Pregunté al mismo: ¿Tu sabes lo qué significa esto?
«Sí lo sé; es el Memorial de los Desaparecidos».
¿No te parece que esto es una brutal falta de respeto?
«Sí, totalmente, creo que tienes razón. Pero debo decirte que la productora tiene el permiso otorgado por la Intendencia de Montevideo». (..) «Las cosas ya no son como antes», me dijo.
Sí, sí, no tengo dudas de eso.
Gracias a un permiso otorgado por la IMM la Productora La Joya realizó la filmación de un Comercial para la marca Sprite de Coca Cola en el Parque Vaz Ferreira, justamente en el mismo lugar donde está el Memorial de los compañeros desaparecidos. Los vecinos del Cerro que disfrutaban de la Playa se vieron sorprendidos e indignados cuando vieron que la Productora hizo desaparecer el Memorial poniéndole una gigantesca alfombra verde sobre las paredes que lucen los nombres de los compañeros desaparecidos.
Cuando me fui, volví a la playa, me quería dar un baño antes de irme. Me encontré con Martín, el cuidador de motos. «Volviste», me dijo. Sí, estoy indignado por lo que están haciendo en el Memorial, le disparé.
«No te preocupes, y la culpa no es de la Coca Cola, la culpa es de estos traidores que se deben haber llevado alguna coima», me dijo Martín, mientras otros vecinos comentaban el hecho sin poder creer lo que estaban viendo sobre el Parque Vaz Ferreira: el Memorial tapado para filmar el comercial.
Por José Vázquez
MIRTA AZCARATE
PD: Así recibí este mail que le envío.
Insólito que la IMM haya autorizado esta invasión publicitaria al Memorial ¿Todo lo puede el dinero? Realmente ¡qué vergüenza!
Una silla vacía
Señor Director de LA REPUBLICA
Dr. Federico Fasano Mertens
Una noche como tantas, como dice el verso. De esas noches que nos reunimos la familia, con un motivo real o aparente.

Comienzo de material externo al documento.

(** On a list whose dimension pairs do not decrease, the loop breaks as soon
    as some level covers the footprint: the last level of the list covers it
    too and has no successor. *)
Lemma firstMatch_sorted (ls : list Level.t) (tw th : Q) :
  Sorted dims_le ls ->
  (exists l, In l ls /\ Covers l tw th) ->
  forall i, exists j, firstMatch ls i tw th = Some j.
Proof.
  induction ls as [|l rest IH]; intros Hs [c [Hin Hc]] i; [contradiction|].
  cbn. destruct (covers l tw th && atGreatestBandwidth l (hd_error rest)) eqn:E.
  - now exists i.
  - apply Sorted_inv in Hs as [Hs Hd].
    apply IH; [exact Hs|].
    destruct Hin as [<-|Hin]; [|now exists c].
    apply covers_iff in Hc. rewrite Hc in E. cbn in E.
    destruct rest as [|r rest']; [discriminate|].
    exists r. split; [now left|].
    apply HdRel_inv in Hd.
    apply covers_dims_le with (1 := Hd). now apply covers_iff.
Qed.

(** The filter of [getMaxLevel] keeps every level when nothing is excluded
    and the ceiling is at or above the last index. *)
Lemma filter_from_all (capLevelIndex : Z) (ls : list Level.t) :
  forall i,
    Z.of_nat (i + length ls) - 1 <= capLevelIndex ->
    filter_from (isValidLevel [] capLevelIndex) i ls = ls.
Proof.
  induction ls as [|l rest IH]; intros i H; cbn; [reflexivity|].
  cbn in H. unfold isValidLevel at 1. cbn.
  replace (Z.of_nat i <=? capLevelIndex) with true by (symmetry; apply Z.leb_le; lia).
  f_equal. apply IH. lia.
Qed.

Lemma index_of_nat {A : Type} (a : list A) (n : nat) :
  index a (Z.of_nat n) = nth_error a n.
Proof.
  unfold index. replace (Z.of_nat n <? 0) with false by (symmetry; apply Z.ltb_ge; lia).
  now rewrite Nat2Z.id.
Qed.

(** [getMaxLevelByMediaSize] on a sorted list. *)
Lemma getMaxLevelByMediaSize_sorted (ls : list Level.t) (tw th : Q) :
  Sorted dims_le ls ->
  ((exists l, In l ls /\ Covers l tw th) ->
   exists l, index ls (getMaxLevelByMediaSize ls tw th) = Some l /\ Covers l tw th)
  /\ ((forall l, In l ls -> ~ Covers l tw th) ->
      getMaxLevelByMediaSize ls tw th = length_Z ls - 1).
Proof.
  intros Hs. split.
  - intros Hex. destruct ls as [|x rest]; [now destruct Hex as [? [[] _]]|].
    unfold getMaxLevelByMediaSize.
    destruct (firstMatch_sorted _ tw th Hs Hex 0%nat) as [j Hj]. rewrite Hj.
    apply firstMatch_Some in Hj as [_ [l [Hn [Hc _]]]].
    rewrite Nat.sub_0_r in Hn. exists l. rewrite index_of_nat.
    split; [exact Hn | now apply covers_iff].
  - intros Hno. destruct ls as [|x rest]; [reflexivity|].
    unfold getMaxLevelByMediaSize.
    now rewrite (firstMatch_None_uncovered _ tw th Hno).
Qed.

(** ** Coverage and tie-break *)

(** With nothing excluded and the ceiling at or above the last index, the
    selector scans the whole list. *)
Lemma selectCap_unfiltered (rungs : list Level.t) (tw th : Q) (ceilingIndex : Z) :
  length_Z rungs - 1 <= ceilingIndex ->
  selectCap [] rungs tw th ceilingIndex = getMaxLevelByMediaSize rungs tw th.
Proof.
  intros Hc. unfold selectCap, Array_filter.
  now rewrite filter_from_all by exact Hc.
Qed.

(** C4: on a list whose dimension pairs do not decrease, with nothing
    excluded and the ceiling at or above the last index, the selector returns
    the index of a level that covers the target footprint in width or in
    height whenever some level does, and the last index of the list when
    none does. *)
Theorem selectCap_monotonic_coverage
  (rungs : list Level.t) (targetW targetH : Q) (ceilingIndex : Z) :
  Sorted dims_le rungs ->
  length_Z rungs - 1 <= ceilingIndex ->
  ((exists l, In l rungs /\ Covers l targetW targetH) ->
   exists l, index rungs (selectCap [] rungs targetW targetH ceilingIndex) = Some l
             /\ Covers l targetW targetH)
  /\ ((forall l, In l rungs -> ~ Covers l targetW targetH) ->
      selectCap [] rungs targetW targetH ceilingIndex = length_Z rungs - 1).
Proof.
  intros Hs Hc. rewrite selectCap_unfiltered by exact Hc.
  now apply getMaxLevelByMediaSize_sorted.
Qed.

Lemma selectCap_monotonic_coverage_witness :
  exists l, index ladderABC (selectCap [] ladderABC 640 360 2) = Some l
            /\ Covers l 640 360.
Proof.
  apply (selectCap_monotonic_coverage ladderABC 640 360 2).
  - unfold ladderABC, dims_le. repeat constructor; cbn; lia.
  - vm_compute. discriminate.
  - exists (Level.mk 640 360 800000). split.
    + right. now left.
    + left. cbn. apply Qle_refl.
Defined.

(** The same through the controller: what [getMaxLevel] returns when nothing
    is excluded and no explicit ceiling is set. *)
Corollary getMaxLevel_monotonic_coverage (w : World) (capLevelIndex : Z) :
  restrictedLevels (this w) = [] ->
  Hls.maxLevelCapping (hls w) = -1 ->
  Sorted dims_le (Hls.levels (hls w)) ->
  length_Z (Hls.levels (hls w)) - 1 <= capLevelIndex ->
  exists r,
    value_of (getMaxLevel capLevelIndex w) = Some r
    /\ ((exists l, In l (Hls.levels (hls w)) /\ Covers l (targetWidth w) (targetHeight w)) ->
        exists l, index (Hls.levels (hls w)) r = Some l
                  /\ Covers l (targetWidth w) (targetHeight w))
    /\ ((forall l, In l (Hls.levels (hls w)) -> ~ Covers l (targetWidth w) (targetHeight w)) ->
        r = length_Z (Hls.levels (hls w)) - 1).
Proof.
  intros Hr Hm Hs Hc.
  pose proof (getMaxLevelByMediaSize_sorted _ (targetWidth w) (targetHeight w) Hs)
    as [H1 H2].
  rewrite <- (selectCap_unfiltered _ _ _ _ Hc) in H1, H2.
  rewrite getMaxLevel_eq, Hr, Hm. unfold clampToMaxLevelCapping. cbn [Z.eqb negb].
  destruct (Hls.levels (hls w)) as [|x rest] eqn:E.
  - exists (-1). split; [reflexivity|]. split; [intros [? [[] _]] | reflexivity].
  - eexists. split; [reflexivity|]. split; assumption.
Qed.

(** The scan only compares the footprint with integers, so footprints that
    are equal as rationals select the same level. *)
Lemma covers_Qeq (l : Level.t) (tw th tw' th' : Q) :
  (tw == tw')%Q -> (th == th')%Q -> covers l tw th = covers l tw' th'.
Proof.
  intros Hw Hh. unfold covers, Qgeb.
  f_equal; apply eq_true_iff_eq; rewrite !Qle_bool_iff.
  - now rewrite Hw.
  - now rewrite Hh.
Qed.

Lemma firstMatch_Qeq (ls : list Level.t) (tw th tw' th' : Q) :
  (tw == tw')%Q -> (th == th')%Q ->
  forall i, firstMatch ls i tw th = firstMatch ls i tw' th'.
Proof.
  intros Hw Hh. induction ls as [|l rest IH]; intros i; cbn; [reflexivity|].
  now rewrite (covers_Qeq l _ _ _ _ Hw Hh), IH.
Qed.

Lemma selectCap_Qeq (restricted : list RestrictedLevel.t) (rungs : list Level.t)
  (tw th tw' th' : Q) (ceilingIndex : Z) :
  (tw == tw')%Q -> (th == th')%Q ->
  selectCap restricted rungs tw th ceilingIndex
  = selectCap restricted rungs tw' th' ceilingIndex.
Proof.
  intros Hw Hh. unfold selectCap, getMaxLevelByMediaSize.
  now rewrite (firstMatch_Qeq _ _ _ _ _ Hw Hh).
Qed.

Allá en el fondo del jardín y a un costado de nuestro acompañante el parrillero.
La parrilla con sus renglones de hierro en espera de las tiras rojas de asado, que pacientes esperan ser abrazadas lentamente por el fuego.
Carlitos, el asador oficial, se mueve frente a ella y el resto va de un lado a otro en busca de los utensillos indispensables, vasos, cubiertos y platos.
Las miradas y la atención giran en torno de la inquieta de dos años y todos aprovechan esa pequeña brisa nocturna, luego del día agobiante de calor.
Hasta los árboles aplauden con sus hojas el soplo de la brisa, y yo, sentado como siempre en el extremo de la mesa como el director de una orquesta.
Así sin darme cuenta, ni siquiera por un porque, tenía delante mío una silla vacía, la misma que había venido de Lagomar y que durante tantos veranos nos había acompañado.
También respondiendo a un recuerdo, en la silla vacía se fue contorneando la figura de la Dita, en esa actitud tan habitual, debajo de la Acacia, con el mate en la mano y el termo a un costado parado sobre el pasto.
En ese movimiento ritual de servirle un mate a la Nury, en la mañana y en la tarde, sin darme cuenta la vi allí, me reafirmé en que el dicho «el tiempo, todo lo borra» no es una verdad absoluta.
Puede borrar las lágrimas exteriores que parten de tus ojos, pero no las que corren por dentro y en ese momento de angustia y congoja momentánea, se me acercaron algunos para consolarme y apartaron de mi vista la silla.
Cuando la volví a ver, estaba allí quieta e inconsciente de las emociones producidas, está y estará lamentablemente vacía, seguirá siendo una silla vacía.